Definition set_schools (l : list SchoolDoc.t) (db : DB) : DB :=
  {| schools := l; teachers := teachers db; subjects := subjects db;
     classes := classes db; students := students db; enrollments := enrollments db;
     schedules := schedules db; nextId := nextId db |}.

Definition set_teachers (l : list TeacherDoc.t) (db : DB) : DB :=
  {| schools := schools db; teachers := l; subjects := subjects db;
     classes := classes db; students := students db; enrollments := enrollments db;
     schedules := schedules db; nextId := nextId db |}.

Definition set_subjects (l : list SubjectDoc.t) (db : DB) : DB :=
  {| schools := schools db; teachers := teachers db; subjects := l;
     classes := classes db; students := students db; enrollments := enrollments db;
     schedules := schedules db; nextId := nextId db |}.

Definition bump_nextId (db : DB) : DB :=
  {| schools := schools db; teachers := teachers db; subjects := subjects db;
     classes := classes db; students := students db; enrollments := enrollments db;
     schedules := schedules db; nextId := (nextId db + 1)%N |}.

(** ** Asynchronous code over the database *)

Inductive Exn :=
| TypeError            (* a method call on null *)
| ValidationError      (* Mongoose: cast or validation failed on save *)
| CastError            (* Mongoose: a query value could not be cast *)
| DuplicateKey         (* MongoDB E11000: a unique index rejects the write *)
| NoDocuments (table : string).   (* getObjectId on an empty collection *)

Inductive Result (A : Type) :=
| Ok (a : A)
| Throw (e : Exn).
Arguments Throw {A} e.

Definition M (A : Type) : Type := DB -> Result A * DB.

Definition ret A (a : A) : M A := fun db => (Ok a, db).

Definition throw A (e : Exn) : M A := fun db => (Throw e, db).
Arguments throw {A} e.

Definition bind A B (m : M A) (k : A -> M B) : M B :=
  fun db =>
    match m db with
    | (Ok a, db') => k a db'
    | (Throw e, db') => (Throw e, db')
    end.

(** [try { m } catch (error) { h }] *)
Definition tryCatch A (m : M A) (h : M A) : M A :=
  fun db =>
    match m db with
    | (Ok a, db') => (Ok a, db')
    | (Throw _, db') => h db'
    end.

Definition getDB : M DB := fun db => (Ok db, db).

Definition putDB (db' : DB) : M unit := fun _ => (Ok tt, db').

Declare Scope m_scope.
Delimit Scope m_scope with m.
Notation "x <- c ;; k" := (bind c (fun x => k))
  (at level 61, c at next level, right associativity) : m_scope.
Notation "c ;;; k" := (bind c (fun _ => k))
  (at level 61, right associativity) : m_scope.
Open Scope m_scope.

(** A [for ... of] loop whose body may stop the handler with a response
    ([Some r], a [return res.status(..)] inside the loop). *)
Fixpoint forEachUntil A R (l : list A) (body : A -> M (option R)) : M (option R) :=
  match l with
  | [] => ret None
  | x :: rest =>
      r <- body x ;;
      match r with
      | Some v => ret (Some v)
      | None => forEachUntil rest body
      end
  end.

Fixpoint forEach A (l : list A) (body : A -> M unit) : M unit :=
  match l with
  | [] => ret tt
  | x :: rest => body x ;;; forEach rest body
  end.

Fixpoint mapM A B (f : A -> M B) (l : list A) : M (list B) :=
  match l with
  | [] => ret []
  | x :: rest => y <- f x ;; ys <- mapM f rest ;; ret (y :: ys)
  end.


(** ** What the handlers hand to [database.create] and [database.update] *)

Module EnrollmentItem.
Record t := {
  studentId : JsId;
  classId : JsId;
  enrollmentDate : string;
  academicYear : string;
  status : Status
}.
End EnrollmentItem.

Module ScheduleItem.
Record t := {
  classId : JsId;
  subjectId : JsId;
  dayOfWeek : Z;
  startTime : string;
  endTime : string;
  room : option string
}.
End ScheduleItem.

(** An entry of a request's [schedule] array (zod's [scheduleSchema]). *)
Module ScheduleEntry.
Record t := {
  subjectId : Z;
  dayOfWeek : Z;
  startTime : string;
  endTime : string;
  room : option string
}.
End ScheduleEntry.

Module ClassItem.
Record t := {
  name : string;
  schoolId : JsId;
  teacherId : option JsId;
  subjectIds : list JsId;
  primarySubjectId : option JsId;
  maxStudents : Z;
  academicYear : string;
  currentStudents : Z
}.
End ClassItem.

(** [UpdateClassRequest]: every field of the create request, optional. *)
Module ClassUpdate.
Record t := {
  name : option string;
  schoolId : option Z;
  teacherId : option Z;
  subjectIds : option (list Z);
  primarySubjectId : option Z;
  maxStudents : option Z;
  academicYear : option string;
  schedule : option (list ScheduleEntry.t)
}.
End ClassUpdate.

(** ** Clock times *)

Definition isDigit (c : ascii) : bool :=
  let n := N_of_ascii c in ((48 <=? n) && (n <=? 57))%N.

Definition digitBelow (k : N) (c : ascii) : bool :=
  let n := N_of_ascii c in ((48 <=? n) && (n <? 48 + k))%N.

Definition digitValue (c : ascii) : Z := Z.of_N (N_of_ascii c) - 48.

(** Four digits that spell an hour up to 23 and a minute up to 59. *)
Definition clockOk (h1 h2 m1 m2 : ascii) : bool :=
  isDigit h1 && isDigit h2 && isDigit m1 && isDigit m2
  && (10 * digitValue h1 + digitValue h2 <=? 23)
  && (10 * digitValue m1 + digitValue m2 <=? 59).

Definition clockMinutes (h1 h2 m1 m2 : ascii) : Z :=
  (10 * digitValue h1 + digitValue h2) * 60 + (10 * digitValue m1 + digitValue m2).

(** ** Requests and responses *)

Module CreateEnrollmentRequest.
Record t := {
  studentId : Z;
  classId : Z;
  enrollmentDate : string;
  academicYear : string
}.
End CreateEnrollmentRequest.

(** The joined view [mapEnrollmentToResponse] builds: the enrollment with
    the [id], [name] (and [fullName]) of its student, class and school. *)
Module EnrollmentResponse.
Record t := {
  enrollment : Enrollment.t;
  student : Z * string * string;
  cls : Z * string;
  school : Z * string
}.
End EnrollmentResponse.

(** A session of the room report.  An hour count is a JavaScript number,
    a double; it is NaN when a time is an Invalid Date. *)
Module Session.
Record t := {
  classId : JsId;
  className : string;
  subjectName : string;
  dayOfWeek : Z;
  dayName : option string;
  timeRange : string;
  duration : double
}.
End Session.

Module RoomEntry.
Record t := {
  room : string;
  totalHours : double;
  sessions : list Session.t;
  conflicts : list string
}.
End RoomEntry.

Inductive Body :=
| ErrorBody (error message : string)
| EnrollmentBody (data : EnrollmentResponse.t)
| MessageBody (message : string)
| BulkBody (created : list EnrollmentResponse.t) (errors : list string)
| ClassBody (data : Class.t)
| ValidationBody (valid : bool) (conflicts : list string) (schedule : ClassSchedule.t)
| RoomsBody (totalRooms : Z) (rooms : list RoomEntry.t).

Record Response := { statusCode : Z; body : Body }.

Definition validationError (message : string) : Response :=
  {| statusCode := 400; body := ErrorBody "Validation Error" message |}.

Definition notFound (message : string) : Response :=
  {| statusCode := 404; body := ErrorBody "Not Found" message |}.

ACTIVITY:
With the line containing "(rooms : list RoomEntry.t)." as the start and the last line of the listing as the end, restate that stretch word for word and nothing else.

YOUR RESPONSE:
| RoomsBody (totalRooms : Z) (rooms : list RoomEntry.t).

Record Response := { statusCode : Z; body : Body }.

Definition validationError (message : string) : Response :=
  {| statusCode := 400; body := ErrorBody "Validation Error" message |}.

Definition notFound (message : string) : Response :=
  {| statusCode := 404; body := ErrorBody "Not Found" message |}.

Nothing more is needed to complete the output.